As exportações húngaras de gás natural desempenham um papel fundamental na satisfação das necessidades energéticas da Ucrânia, agora no seu quarto ano de guerra com a Rússia.
russo fornecimento de petróleo para a Hungria e a Eslováquia foram suspensas durante quase dois meses depois do que as autoridades ucranianas dizem ter sido Ataques de drones russos que danificou o gasoduto que atravessa o território ucraniano e que as greves contínuas colocam em risco a vida dos técnicos que tentam repará-lo.
Os líderes populistas da Hungria e da Eslováquia acusaram a Ucrânia de atrasar deliberadamente as entregas russas. O Presidente Volodymyr Zelenskyy disse no início deste mês que está relutante em permitir que o petróleo russo para continuar transitando em seu país.
Num vídeo publicado nas redes sociais na quarta-feira, Orbán chamou a paralisação do petróleo russo de “chantagem ucraniana”, acrescentando: “Enquanto a Ucrânia não fornecer petróleo, não receberá gás da Hungria”.
Ele acrescentou que a Hungria usaria o gás para preencher as suas próprias reservas.
Não houve comentários imediatos de Kiev e um porta-voz do governo húngaro não respondeu a um pedido de comentário da Associated Press.
A Ucrânia importa uma parte importante das suas necessidades de gás através da Hungria, representando cerca de 45% de todas as importações de gás no ano passado, de acordo com a consultora energética ucraniana EXPRO. Esse número caiu para 38% em janeiro.
O anúncio de Orbán foi o mais recente de uma série de medidas retaliatórias que a Hungria tomou em resposta à interrupção dos fluxos de petróleo russos.
Na semana passada, Orbán, que é amplamente visto como o maior defensor do Kremlin na UE, bloqueou um empréstimo da UE de 90 mil milhões de euros (106 mil milhões de dólares) à Ucrânia sobre as interrupções e prometeu vetar quaisquer outras decisões pró-Ucrânia até que os fluxos de petróleo sejam retomados.
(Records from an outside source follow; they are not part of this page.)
(** C4, as the code has it: on construction the tracker first applies
    the current theme (a non-empty identifier) to the markdown mode,
    then registers the file-change, configuration-change and
    editor-set-change listeners, then reads the current configuration
    into its thumbprint and style paths, and last registers the
    theme-change listener; the constructor returns normally with all
    four registrations installed. *)
Theorem construction_order :
  forall (h : Host),
    theme h <> "" ->
    let w := create h in
    constructor (blank h) = Returned tt w /\
    effects w =
      [ConfigureMode "text/x-web-markdown" (getBaseThemeId (theme h));
       AddListener FileChangesSource; AddListener ConfigurationSource;
       AddListener EditorsChangedSource; GetConfiguration;
       AddListener ThemeSource] /\
    markdownConfigurationThumbprint (tracker w) = thumbprintOf (configuration h) /\
    markdownConfigurationPaths (tracker w) = pathsOf (configuration h) /\
    registered (host w) =
      registered h ++ [FileChangesSource; ConfigurationSource;
                       EditorsChangedSource; ThemeSource].
Proof.
  intros h Hth w. subst w. rewrite create_constructed, constructor_spec.
  split_and!; try reflexivity.
  unfold effects, constructed. cbn [trace].
  destruct (String.eqb_spec (theme h) "") as [Heq|_]; [done|].
  rewrite map_map. cbn. reflexivity.
Qed.

End LifecycleFacts.

(** C4, as stated, fails: the constructor of the sample tracker
    registers the file-change listener (its second call) before it
    reads the configuration (its fifth call). *)
Lemma construction_registers_before_reading :
  ~ configurationReadBeforeListeners (effects sampleWorld).
Proof.
  intros Hclaim.
  specialize (Hclaim 1 4 FileChangesSource eq_refl eq_refl). lia.
Qed.

(** Witness of the amended C4 in the sample host. *)
Lemma construction_order_witness :
  theme sampleHost <> "" /\
  effects sampleWorld =
    [ConfigureMode "text/x-web-markdown" "vs-dark";
     AddListener FileChangesSource; AddListener ConfigurationSource;
     AddListener EditorsChangedSource; GetConfiguration;
     AddListener ThemeSource].
Proof.
  split; [discriminate|].
  apply (construction_order (H := sampleServices) sampleHost). discriminate.
Defined.

(** ** Methods that leave the timeouts alone *)

Lemma Untimed_refl w : Untimed w w.
Proof. by repeat split. Qed.

Lemma Untimed_trans w1 w2 w3 : Untimed w1 w2 -> Untimed w2 w3 -> Untimed w1 w3.
Proof.
  intros (?&?&?) (?&?&?). repeat split; etrans; eauto.
Qed.

Lemma Untimed_TimersOk w w' : Untimed w w' -> TimersOk w -> TimersOk w'.
Proof.
  intros (Ht & Hn & Hr) [Hpos Hok]. unfold TimersOk. by rewrite Ht, Hn, Hr.
Qed.

Lemma frames_ret {A} (a : A) : Frames (ret a).
Proof. intros w. exists a, w. split; [done | apply Untimed_refl]. Qed.

Lemma frames_gets {A} (f : World -> A) : Frames (gets f).
Proof. intros w. exists (f w), w. split; [done | apply Untimed_refl]. Qed.
(** C4, as the code has it. The block order is taken once, from the graph
    that Optimization 1 returns, and every turn of the loop, reruns
    included, scans that same list.
    - The pass is the loop run on this one list, and two layout functions
      that agree on that graph give the same result, whatever they say of
      the graphs of later turns.
    - Every turn of the loop, from whatever graph [c] and counters [s] it
      starts, is a turn over that list, and it visits the block [b] that
      stands after the blocks [l1] in that list with the last block of [l1]
      as the block before it.
    - Hence the fallthrough check of every turn reads that list: a goto edge
      [ei] into the single return [b] that has no trailing move to drop is
      gone after the turn when its source is not the block before [b] in the
      list, and is skipped and still there after the turn when it is, [b]
      standing nowhere else in the list. *)
Theorem order_taken_once order cfg cfg1 st1 :
  optimization1 (cfg, stats0) = Some (cfg1, st1) ->
  process_code order cfg
  = fold_loop (S (count_moves cfg1)) (order cfg1) (cfg1, st1) /\
  process_code order cfg = process_code_fresh (fun _ => order cfg1) cfg /\
  (forall order', order' cfg1 = order cfg1 ->
                  process_code order' cfg = process_code order cfg) /\
  (forall fuel st,
     fold_loop (S fuel) (order cfg1) st
     = if snd (iteration (order cfg1) st)
       then fold_loop fuel (order cfg1) (fst (iteration (order cfg1) st))
       else Some (fst (iteration (order cfg1) st))) /\
  (forall c s l1 b l2,
     order cfg1 = l1 ++ b :: l2 ->
     scan None (order cfg1) (mkScan c s false [])
     = scan (Some b) l2
         (process_block (prev_of None l1) b
            (scan None l1 (mkScan c s false [])))) /\
  (forall c s l1 b l2 mie p1 ei p2 e,
     order cfg1 = l1 ++ b :: l2 ->
     let sc1 := scan None l1 (mkScan c s false []) in
     let sc2 := foldl (fold_edge (prev_of None l1) mie) sc1 p1 in
     block_insns (s_cfg sc1) b = [mie] ->
     is_return (insn_opcode mie) = true ->
     preds (s_cfg sc1) b = p1 ++ ei :: p2 ->
     get_edge (s_cfg sc1) ei = Some e -> e_type e = EDGE_GOTO ->
     find_trailing_move (s_cfg sc2) (e_src e) mie = None ->
     (prev_of None l1 <> Some (e_src e) ->
      get_edge (fst (fst (iteration (order cfg1) (c, s)))) ei = None) /\
     (prev_of None l1 = Some (e_src e) -> b ∉ l1 -> b ∉ l2 ->
      fold_edge (prev_of None l1) mie sc2 ei = sc2 /\
      get_edge (fst (fst (iteration (order cfg1) (c, s)))) ei = Some e)).
Proof.
  intros H1.
  split; [|split; [|split; [|split; [intros; apply fold_loop_S|split]]]].
  - unfold process_code, optimization2. by rewrite H1.
  - unfold process_code, process_code_fresh, optimization2.
    rewrite H1; simpl. by rewrite fold_loop_fresh_constant.
  - intros order' Ho. unfold process_code, optimization2.
    rewrite H1; simpl. by rewrite Ho.
  - intros c s l1 b l2 ->. apply scan_visit.
  - intros c s l1 b l2 mie p1 ei p2 e -> sc1 sc2 Hb Hr Hp He Ht Hm. split.
    + intros Hprev. eapply turn_folds_edge; try done. fold sc1 sc2. tauto.
    + intros Hprev Hl1 Hl2. by eapply turn_skips_edge.
Qed.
O líder húngaro cessou anteriormente os envios de gasóleo para a Ucrânia e vetou uma nova ronda de sanções da UE contra a Rússia.
Entretanto, enquanto enfrenta um desafio sem precedentes por parte de um adversário de centro-direita nas eleições do próximo mês, Orbán intensificou uma campanha agressiva anti-Ucrâniachamando o país de “inimigo” da Hungria e acusando Zelenskyy de tentar provocar uma crise energética para influenciar a votação de 12 de Abril.
Ele também é forças militares destacadas a locais-chave de infra-estruturas energéticas em toda a Hungria, acusando a Ucrânia de planear perturbações, mas não fornecendo provas.
Hungria e Eslováquia receberam uma isenção temporária de uma política da União Europeia proibindo as importações de petróleo russo desde que Moscovo lançou o seu guerra na Ucrânia em fevereiro de 2022.